**What to work on**
Nothing but the lines from the one containing "(** X28. [setErrorExitCode]" through the one containing "exitStatus None (setErrorExitCode code p) = or_code", both included, should be given again, each exactly as written below.

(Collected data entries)
■ ■ ■ ■
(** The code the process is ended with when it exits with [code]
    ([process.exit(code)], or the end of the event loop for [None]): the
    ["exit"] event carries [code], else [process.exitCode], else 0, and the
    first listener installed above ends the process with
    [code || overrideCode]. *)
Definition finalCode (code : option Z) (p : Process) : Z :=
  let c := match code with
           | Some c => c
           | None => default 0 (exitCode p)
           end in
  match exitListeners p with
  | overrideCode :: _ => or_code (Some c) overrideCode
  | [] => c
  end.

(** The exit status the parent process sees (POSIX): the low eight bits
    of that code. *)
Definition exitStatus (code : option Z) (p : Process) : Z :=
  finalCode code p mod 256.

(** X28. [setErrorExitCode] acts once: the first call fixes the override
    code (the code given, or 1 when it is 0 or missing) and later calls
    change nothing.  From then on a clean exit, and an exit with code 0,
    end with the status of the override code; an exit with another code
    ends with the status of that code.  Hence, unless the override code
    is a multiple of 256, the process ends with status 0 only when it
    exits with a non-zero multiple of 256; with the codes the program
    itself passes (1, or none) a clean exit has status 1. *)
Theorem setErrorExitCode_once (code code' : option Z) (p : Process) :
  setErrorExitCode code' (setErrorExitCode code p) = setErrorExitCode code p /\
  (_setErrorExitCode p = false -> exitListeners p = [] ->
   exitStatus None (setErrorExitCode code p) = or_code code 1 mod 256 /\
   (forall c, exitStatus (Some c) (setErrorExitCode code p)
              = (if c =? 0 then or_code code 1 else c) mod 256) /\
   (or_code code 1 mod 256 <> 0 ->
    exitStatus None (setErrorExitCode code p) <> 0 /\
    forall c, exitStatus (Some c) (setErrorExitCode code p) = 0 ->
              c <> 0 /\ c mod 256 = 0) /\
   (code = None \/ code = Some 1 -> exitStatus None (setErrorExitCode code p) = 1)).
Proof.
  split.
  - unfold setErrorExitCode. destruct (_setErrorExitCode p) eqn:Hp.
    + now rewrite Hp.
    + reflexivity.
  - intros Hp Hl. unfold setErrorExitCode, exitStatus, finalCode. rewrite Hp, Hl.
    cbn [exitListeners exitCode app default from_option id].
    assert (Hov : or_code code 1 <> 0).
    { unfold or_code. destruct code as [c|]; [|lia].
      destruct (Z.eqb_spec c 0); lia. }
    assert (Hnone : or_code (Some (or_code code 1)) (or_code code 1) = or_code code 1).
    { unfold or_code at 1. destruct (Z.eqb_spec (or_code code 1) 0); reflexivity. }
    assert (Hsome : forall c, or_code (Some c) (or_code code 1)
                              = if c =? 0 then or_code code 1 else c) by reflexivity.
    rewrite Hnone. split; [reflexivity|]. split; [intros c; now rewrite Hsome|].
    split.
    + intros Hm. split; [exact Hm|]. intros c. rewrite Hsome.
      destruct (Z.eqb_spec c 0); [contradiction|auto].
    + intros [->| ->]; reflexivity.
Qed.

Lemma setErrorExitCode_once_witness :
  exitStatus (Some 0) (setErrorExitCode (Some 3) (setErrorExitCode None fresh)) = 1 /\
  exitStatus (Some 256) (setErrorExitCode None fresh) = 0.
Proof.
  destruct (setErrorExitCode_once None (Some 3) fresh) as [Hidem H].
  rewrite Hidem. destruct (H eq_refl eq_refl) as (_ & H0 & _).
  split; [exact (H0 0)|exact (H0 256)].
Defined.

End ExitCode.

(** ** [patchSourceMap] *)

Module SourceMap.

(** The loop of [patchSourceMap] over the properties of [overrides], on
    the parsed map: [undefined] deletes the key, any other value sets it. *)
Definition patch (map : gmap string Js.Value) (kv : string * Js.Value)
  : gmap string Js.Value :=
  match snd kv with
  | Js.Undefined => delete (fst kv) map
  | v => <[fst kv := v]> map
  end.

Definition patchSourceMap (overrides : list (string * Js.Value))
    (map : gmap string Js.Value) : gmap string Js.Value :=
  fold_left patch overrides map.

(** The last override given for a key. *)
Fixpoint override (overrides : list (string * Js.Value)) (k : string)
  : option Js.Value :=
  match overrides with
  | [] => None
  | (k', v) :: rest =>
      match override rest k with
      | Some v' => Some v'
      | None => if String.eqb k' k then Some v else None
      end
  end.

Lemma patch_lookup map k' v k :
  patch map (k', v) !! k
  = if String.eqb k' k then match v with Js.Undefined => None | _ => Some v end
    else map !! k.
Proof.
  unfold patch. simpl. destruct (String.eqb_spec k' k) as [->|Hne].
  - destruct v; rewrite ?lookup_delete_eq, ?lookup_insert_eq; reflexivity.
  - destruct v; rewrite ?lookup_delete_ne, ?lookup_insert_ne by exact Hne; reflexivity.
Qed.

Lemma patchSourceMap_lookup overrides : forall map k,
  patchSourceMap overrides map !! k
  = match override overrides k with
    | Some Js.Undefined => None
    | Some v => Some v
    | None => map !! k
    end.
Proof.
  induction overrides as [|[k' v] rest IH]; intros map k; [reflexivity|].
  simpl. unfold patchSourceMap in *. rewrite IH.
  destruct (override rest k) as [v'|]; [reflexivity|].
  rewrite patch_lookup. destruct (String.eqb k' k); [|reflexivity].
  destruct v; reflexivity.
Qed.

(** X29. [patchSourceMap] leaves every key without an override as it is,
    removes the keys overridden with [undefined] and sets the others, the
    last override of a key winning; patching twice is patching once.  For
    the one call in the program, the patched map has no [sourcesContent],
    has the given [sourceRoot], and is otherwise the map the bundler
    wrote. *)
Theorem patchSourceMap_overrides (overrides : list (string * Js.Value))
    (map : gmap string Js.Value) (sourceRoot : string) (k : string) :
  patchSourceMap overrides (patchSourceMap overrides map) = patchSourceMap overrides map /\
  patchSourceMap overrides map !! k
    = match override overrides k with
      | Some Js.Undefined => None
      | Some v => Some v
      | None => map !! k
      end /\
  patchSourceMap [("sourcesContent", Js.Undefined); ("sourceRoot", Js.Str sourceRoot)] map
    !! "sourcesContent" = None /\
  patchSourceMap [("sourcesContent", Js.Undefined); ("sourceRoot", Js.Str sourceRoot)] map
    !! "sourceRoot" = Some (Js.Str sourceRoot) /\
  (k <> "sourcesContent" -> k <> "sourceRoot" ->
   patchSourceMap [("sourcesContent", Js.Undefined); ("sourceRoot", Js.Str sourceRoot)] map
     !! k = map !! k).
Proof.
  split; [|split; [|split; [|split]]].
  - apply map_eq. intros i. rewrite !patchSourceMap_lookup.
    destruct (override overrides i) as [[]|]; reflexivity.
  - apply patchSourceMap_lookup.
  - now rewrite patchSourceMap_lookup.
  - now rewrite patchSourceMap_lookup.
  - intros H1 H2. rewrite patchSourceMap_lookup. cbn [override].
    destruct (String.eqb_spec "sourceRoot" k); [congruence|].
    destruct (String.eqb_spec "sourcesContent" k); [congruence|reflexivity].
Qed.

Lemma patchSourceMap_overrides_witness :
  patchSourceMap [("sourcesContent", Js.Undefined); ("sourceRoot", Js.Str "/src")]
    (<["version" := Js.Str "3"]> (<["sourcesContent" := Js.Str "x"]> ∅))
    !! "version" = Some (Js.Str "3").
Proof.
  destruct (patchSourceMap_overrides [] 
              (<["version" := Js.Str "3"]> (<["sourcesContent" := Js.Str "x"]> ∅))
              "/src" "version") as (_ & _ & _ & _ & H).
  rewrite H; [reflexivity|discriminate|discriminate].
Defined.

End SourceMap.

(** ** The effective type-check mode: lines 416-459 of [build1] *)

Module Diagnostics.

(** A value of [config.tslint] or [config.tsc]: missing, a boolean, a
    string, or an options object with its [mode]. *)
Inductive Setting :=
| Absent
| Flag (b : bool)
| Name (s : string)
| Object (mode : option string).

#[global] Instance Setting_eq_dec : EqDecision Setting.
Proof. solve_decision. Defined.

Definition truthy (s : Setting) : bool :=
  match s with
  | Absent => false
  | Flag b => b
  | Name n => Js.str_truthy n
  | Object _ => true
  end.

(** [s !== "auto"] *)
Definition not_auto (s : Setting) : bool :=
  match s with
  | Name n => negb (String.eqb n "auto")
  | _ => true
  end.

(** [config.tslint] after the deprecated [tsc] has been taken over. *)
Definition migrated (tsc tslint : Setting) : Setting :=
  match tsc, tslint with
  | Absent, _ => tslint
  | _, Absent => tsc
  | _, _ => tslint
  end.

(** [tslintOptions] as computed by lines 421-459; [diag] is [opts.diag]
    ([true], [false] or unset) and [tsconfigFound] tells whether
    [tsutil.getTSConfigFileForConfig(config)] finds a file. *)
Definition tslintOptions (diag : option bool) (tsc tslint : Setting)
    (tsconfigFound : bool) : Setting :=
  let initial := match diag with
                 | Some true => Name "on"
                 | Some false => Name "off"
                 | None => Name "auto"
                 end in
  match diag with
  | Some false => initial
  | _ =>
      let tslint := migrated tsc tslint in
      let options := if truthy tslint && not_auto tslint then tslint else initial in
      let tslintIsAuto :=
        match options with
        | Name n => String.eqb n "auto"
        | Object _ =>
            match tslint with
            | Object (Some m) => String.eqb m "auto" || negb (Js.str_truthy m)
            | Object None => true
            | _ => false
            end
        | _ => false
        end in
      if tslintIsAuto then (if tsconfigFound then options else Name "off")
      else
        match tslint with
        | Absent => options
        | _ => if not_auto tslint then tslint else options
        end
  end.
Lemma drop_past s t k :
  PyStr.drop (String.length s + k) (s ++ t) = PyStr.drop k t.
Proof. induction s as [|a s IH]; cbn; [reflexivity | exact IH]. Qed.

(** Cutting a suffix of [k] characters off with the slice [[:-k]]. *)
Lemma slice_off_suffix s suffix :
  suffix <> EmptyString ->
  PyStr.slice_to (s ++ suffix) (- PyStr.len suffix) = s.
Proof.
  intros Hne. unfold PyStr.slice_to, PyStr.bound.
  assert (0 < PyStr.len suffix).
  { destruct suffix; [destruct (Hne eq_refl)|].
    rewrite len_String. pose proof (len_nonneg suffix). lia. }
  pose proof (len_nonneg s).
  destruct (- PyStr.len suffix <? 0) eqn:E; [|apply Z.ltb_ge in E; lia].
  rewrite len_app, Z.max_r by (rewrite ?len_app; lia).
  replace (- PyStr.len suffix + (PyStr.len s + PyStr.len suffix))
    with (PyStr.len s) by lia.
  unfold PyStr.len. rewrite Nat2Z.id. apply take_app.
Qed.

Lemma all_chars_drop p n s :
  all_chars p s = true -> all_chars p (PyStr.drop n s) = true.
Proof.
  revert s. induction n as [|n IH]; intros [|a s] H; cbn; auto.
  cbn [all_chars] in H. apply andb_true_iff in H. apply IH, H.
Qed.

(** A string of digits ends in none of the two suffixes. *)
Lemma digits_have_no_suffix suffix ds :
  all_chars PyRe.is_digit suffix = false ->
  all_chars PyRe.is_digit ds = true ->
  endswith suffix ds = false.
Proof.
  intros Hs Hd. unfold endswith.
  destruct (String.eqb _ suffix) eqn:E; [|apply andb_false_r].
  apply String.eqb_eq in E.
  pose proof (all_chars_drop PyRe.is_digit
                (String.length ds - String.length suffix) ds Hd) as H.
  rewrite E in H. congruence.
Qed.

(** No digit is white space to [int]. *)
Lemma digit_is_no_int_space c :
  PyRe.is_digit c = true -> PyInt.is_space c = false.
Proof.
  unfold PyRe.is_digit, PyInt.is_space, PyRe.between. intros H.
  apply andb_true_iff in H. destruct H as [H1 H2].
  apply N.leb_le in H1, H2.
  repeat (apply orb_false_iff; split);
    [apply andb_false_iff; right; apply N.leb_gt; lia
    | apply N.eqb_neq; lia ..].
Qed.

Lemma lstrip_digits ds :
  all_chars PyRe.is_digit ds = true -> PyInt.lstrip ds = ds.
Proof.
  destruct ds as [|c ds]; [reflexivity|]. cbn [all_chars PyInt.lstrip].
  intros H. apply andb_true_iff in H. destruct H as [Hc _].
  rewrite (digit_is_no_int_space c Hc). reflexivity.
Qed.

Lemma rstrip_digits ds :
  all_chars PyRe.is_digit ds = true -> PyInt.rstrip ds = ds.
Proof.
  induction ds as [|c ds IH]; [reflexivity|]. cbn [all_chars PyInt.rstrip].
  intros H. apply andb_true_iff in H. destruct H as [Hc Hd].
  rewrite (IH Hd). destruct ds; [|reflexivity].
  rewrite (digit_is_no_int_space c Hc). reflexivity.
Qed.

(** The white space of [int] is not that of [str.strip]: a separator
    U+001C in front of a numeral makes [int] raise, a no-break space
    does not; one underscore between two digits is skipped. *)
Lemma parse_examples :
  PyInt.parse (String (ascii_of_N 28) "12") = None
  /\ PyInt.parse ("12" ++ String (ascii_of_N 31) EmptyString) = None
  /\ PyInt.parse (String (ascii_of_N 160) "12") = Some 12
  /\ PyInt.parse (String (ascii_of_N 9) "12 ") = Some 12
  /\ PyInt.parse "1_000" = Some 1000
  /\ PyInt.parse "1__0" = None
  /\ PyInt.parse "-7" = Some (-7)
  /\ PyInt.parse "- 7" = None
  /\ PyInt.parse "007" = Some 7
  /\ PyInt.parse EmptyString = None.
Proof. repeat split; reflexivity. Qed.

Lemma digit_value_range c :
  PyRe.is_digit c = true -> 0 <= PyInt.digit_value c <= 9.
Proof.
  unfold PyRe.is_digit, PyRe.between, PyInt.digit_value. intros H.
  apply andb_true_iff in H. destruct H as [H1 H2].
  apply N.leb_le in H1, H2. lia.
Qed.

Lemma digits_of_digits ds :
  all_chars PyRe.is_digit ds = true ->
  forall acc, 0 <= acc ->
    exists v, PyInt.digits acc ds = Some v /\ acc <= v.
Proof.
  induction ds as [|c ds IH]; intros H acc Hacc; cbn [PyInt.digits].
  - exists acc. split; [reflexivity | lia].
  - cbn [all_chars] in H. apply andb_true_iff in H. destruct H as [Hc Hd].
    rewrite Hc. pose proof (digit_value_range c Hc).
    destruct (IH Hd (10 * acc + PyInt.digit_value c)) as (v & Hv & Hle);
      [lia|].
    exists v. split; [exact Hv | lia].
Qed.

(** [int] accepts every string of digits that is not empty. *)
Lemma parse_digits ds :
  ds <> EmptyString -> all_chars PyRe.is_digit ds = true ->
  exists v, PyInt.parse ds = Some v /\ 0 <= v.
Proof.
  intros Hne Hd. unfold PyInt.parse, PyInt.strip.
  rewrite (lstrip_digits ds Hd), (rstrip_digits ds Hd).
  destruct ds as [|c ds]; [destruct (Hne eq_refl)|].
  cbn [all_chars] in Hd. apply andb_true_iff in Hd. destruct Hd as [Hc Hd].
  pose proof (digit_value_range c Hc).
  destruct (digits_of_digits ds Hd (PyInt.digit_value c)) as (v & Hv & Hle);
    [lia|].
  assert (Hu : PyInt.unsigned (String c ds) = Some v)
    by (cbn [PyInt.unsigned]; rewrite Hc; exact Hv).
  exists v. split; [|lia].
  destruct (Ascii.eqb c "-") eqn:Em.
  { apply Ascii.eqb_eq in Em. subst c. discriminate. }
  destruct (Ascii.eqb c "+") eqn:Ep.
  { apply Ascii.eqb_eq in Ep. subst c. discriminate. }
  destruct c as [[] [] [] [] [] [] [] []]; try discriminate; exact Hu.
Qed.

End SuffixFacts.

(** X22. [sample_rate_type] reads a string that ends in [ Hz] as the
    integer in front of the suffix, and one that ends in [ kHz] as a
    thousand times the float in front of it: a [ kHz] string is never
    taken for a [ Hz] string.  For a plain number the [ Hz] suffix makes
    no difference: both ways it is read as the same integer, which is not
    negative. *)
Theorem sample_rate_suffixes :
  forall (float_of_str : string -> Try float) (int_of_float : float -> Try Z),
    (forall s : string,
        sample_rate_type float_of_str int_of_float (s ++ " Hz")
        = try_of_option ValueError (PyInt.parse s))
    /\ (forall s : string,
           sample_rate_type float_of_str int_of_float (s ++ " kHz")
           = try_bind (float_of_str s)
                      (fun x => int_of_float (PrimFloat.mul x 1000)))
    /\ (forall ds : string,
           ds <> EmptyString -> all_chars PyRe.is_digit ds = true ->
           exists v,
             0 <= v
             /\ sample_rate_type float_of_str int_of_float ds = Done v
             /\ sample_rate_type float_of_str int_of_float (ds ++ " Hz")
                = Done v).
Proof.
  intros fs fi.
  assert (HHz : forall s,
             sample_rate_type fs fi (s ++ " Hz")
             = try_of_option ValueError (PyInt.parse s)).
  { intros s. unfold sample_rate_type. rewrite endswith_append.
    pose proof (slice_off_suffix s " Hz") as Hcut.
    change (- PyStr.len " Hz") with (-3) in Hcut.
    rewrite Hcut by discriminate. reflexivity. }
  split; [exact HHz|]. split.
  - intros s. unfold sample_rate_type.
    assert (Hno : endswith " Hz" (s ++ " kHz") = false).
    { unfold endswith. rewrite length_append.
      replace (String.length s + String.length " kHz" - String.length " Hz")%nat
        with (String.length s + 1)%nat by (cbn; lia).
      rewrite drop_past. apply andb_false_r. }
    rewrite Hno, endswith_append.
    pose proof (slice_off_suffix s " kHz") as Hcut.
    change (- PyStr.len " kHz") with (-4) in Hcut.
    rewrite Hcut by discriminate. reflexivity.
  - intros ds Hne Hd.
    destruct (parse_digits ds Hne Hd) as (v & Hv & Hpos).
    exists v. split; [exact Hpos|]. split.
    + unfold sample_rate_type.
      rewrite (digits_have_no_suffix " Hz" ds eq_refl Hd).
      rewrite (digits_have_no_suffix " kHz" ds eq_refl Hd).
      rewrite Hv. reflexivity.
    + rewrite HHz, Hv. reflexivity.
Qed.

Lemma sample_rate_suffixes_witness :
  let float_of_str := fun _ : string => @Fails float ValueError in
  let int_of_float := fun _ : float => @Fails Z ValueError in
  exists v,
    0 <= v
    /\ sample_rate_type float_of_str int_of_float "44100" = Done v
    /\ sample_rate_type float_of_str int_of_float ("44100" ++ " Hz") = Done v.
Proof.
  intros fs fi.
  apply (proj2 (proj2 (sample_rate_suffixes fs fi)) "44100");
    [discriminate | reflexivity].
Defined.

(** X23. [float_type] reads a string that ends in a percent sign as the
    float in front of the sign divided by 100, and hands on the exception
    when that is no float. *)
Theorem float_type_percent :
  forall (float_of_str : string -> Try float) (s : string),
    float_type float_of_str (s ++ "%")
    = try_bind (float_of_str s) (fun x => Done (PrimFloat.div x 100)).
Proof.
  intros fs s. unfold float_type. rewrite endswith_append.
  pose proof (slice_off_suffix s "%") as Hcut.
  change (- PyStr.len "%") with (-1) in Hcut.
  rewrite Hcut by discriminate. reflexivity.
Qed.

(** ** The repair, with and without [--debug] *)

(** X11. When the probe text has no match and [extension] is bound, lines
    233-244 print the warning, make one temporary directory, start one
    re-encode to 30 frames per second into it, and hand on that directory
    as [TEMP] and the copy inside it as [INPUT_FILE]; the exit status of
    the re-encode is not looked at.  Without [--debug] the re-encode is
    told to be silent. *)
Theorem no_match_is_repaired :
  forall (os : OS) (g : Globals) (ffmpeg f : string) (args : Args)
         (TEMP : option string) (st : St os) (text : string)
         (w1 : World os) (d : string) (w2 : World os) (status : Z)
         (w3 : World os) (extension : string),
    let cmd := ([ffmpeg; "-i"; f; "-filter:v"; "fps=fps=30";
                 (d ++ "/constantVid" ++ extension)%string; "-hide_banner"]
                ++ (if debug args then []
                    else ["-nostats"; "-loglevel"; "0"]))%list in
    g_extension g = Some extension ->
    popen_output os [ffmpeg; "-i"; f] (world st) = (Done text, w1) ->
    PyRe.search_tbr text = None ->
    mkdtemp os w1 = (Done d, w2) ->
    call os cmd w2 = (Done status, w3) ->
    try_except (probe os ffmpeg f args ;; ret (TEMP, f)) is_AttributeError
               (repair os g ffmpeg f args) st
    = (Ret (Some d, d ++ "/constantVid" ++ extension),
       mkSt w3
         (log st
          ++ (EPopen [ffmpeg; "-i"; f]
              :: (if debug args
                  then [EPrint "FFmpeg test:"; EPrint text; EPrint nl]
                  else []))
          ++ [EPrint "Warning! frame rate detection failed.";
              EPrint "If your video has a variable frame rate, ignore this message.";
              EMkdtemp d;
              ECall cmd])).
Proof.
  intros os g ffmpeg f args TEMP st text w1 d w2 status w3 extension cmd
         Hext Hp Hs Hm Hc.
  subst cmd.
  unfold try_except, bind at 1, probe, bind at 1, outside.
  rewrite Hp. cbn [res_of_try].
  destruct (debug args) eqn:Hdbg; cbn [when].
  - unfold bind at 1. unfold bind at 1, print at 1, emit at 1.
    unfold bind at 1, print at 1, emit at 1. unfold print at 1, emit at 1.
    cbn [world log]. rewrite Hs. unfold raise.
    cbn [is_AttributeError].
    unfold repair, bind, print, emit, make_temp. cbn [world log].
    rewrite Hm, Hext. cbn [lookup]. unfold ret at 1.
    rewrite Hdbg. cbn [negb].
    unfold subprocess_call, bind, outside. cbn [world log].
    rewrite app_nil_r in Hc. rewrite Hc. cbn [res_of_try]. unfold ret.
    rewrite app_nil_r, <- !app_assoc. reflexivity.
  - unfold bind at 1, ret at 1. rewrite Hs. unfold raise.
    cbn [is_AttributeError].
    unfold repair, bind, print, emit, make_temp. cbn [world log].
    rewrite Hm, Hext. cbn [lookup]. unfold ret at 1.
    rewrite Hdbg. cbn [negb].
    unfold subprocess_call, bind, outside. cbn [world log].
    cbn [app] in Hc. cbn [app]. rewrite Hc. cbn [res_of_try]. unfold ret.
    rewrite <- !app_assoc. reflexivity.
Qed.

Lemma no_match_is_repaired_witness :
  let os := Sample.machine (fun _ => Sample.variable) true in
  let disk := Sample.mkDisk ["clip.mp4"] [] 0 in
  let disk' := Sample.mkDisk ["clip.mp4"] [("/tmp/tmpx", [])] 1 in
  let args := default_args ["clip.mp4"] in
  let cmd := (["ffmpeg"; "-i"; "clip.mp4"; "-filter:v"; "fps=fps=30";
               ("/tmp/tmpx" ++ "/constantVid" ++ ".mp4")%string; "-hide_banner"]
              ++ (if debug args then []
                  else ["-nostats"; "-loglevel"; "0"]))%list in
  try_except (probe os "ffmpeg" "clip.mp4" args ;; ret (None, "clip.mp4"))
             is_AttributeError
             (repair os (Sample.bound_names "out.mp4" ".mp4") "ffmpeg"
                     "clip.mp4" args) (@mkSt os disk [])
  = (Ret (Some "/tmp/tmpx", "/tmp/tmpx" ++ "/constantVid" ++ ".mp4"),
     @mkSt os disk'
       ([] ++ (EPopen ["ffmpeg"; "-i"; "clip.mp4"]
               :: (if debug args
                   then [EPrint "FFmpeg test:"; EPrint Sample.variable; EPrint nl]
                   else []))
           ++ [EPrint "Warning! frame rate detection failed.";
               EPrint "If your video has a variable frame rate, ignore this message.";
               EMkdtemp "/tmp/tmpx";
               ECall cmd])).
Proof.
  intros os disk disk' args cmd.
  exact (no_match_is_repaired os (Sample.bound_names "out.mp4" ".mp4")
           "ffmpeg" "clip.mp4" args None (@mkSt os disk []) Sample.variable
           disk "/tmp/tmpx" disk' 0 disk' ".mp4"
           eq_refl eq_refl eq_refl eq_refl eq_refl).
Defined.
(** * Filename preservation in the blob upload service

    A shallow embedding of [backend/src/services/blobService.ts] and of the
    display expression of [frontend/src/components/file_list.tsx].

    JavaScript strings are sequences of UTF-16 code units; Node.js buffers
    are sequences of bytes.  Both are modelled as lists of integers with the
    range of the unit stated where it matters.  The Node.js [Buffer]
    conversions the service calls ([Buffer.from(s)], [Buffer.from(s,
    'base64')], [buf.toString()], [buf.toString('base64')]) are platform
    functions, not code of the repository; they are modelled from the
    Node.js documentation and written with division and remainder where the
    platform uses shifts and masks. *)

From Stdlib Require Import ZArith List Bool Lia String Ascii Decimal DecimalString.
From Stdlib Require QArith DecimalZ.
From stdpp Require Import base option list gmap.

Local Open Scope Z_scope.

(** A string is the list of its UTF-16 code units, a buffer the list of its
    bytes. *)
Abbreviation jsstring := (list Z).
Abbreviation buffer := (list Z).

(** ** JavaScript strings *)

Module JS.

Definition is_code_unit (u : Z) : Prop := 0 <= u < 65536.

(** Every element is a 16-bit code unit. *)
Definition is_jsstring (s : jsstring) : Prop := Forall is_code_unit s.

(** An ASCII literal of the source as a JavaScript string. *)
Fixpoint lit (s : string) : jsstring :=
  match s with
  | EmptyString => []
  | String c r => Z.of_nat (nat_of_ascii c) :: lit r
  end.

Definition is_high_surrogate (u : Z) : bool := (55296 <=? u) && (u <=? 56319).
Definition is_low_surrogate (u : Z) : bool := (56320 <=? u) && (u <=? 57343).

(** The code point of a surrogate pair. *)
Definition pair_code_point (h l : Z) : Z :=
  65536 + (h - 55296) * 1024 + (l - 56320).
■ ■ ■ ■
**Reply**
(** X28. [setErrorExitCode] acts once: the first call fixes the override
    code (the code given, or 1 when it is 0 or missing) and later calls
    change nothing.  From then on a clean exit, and an exit with code 0,
    end with the status of the override code; an exit with another code
    ends with the status of that code.  Hence, unless the override code
    is a multiple of 256, the process ends with status 0 only when it
    exits with a non-zero multiple of 256; with the codes the program
    itself passes (1, or none) a clean exit has status 1. *)
Theorem setErrorExitCode_once (code code' : option Z) (p : Process) :
  setErrorExitCode code' (setErrorExitCode code p) = setErrorExitCode code p /\
  (_setErrorExitCode p = false -> exitListeners p = [] ->
   exitStatus None (setErrorExitCode code p) = or_code code 1 mod 256 /\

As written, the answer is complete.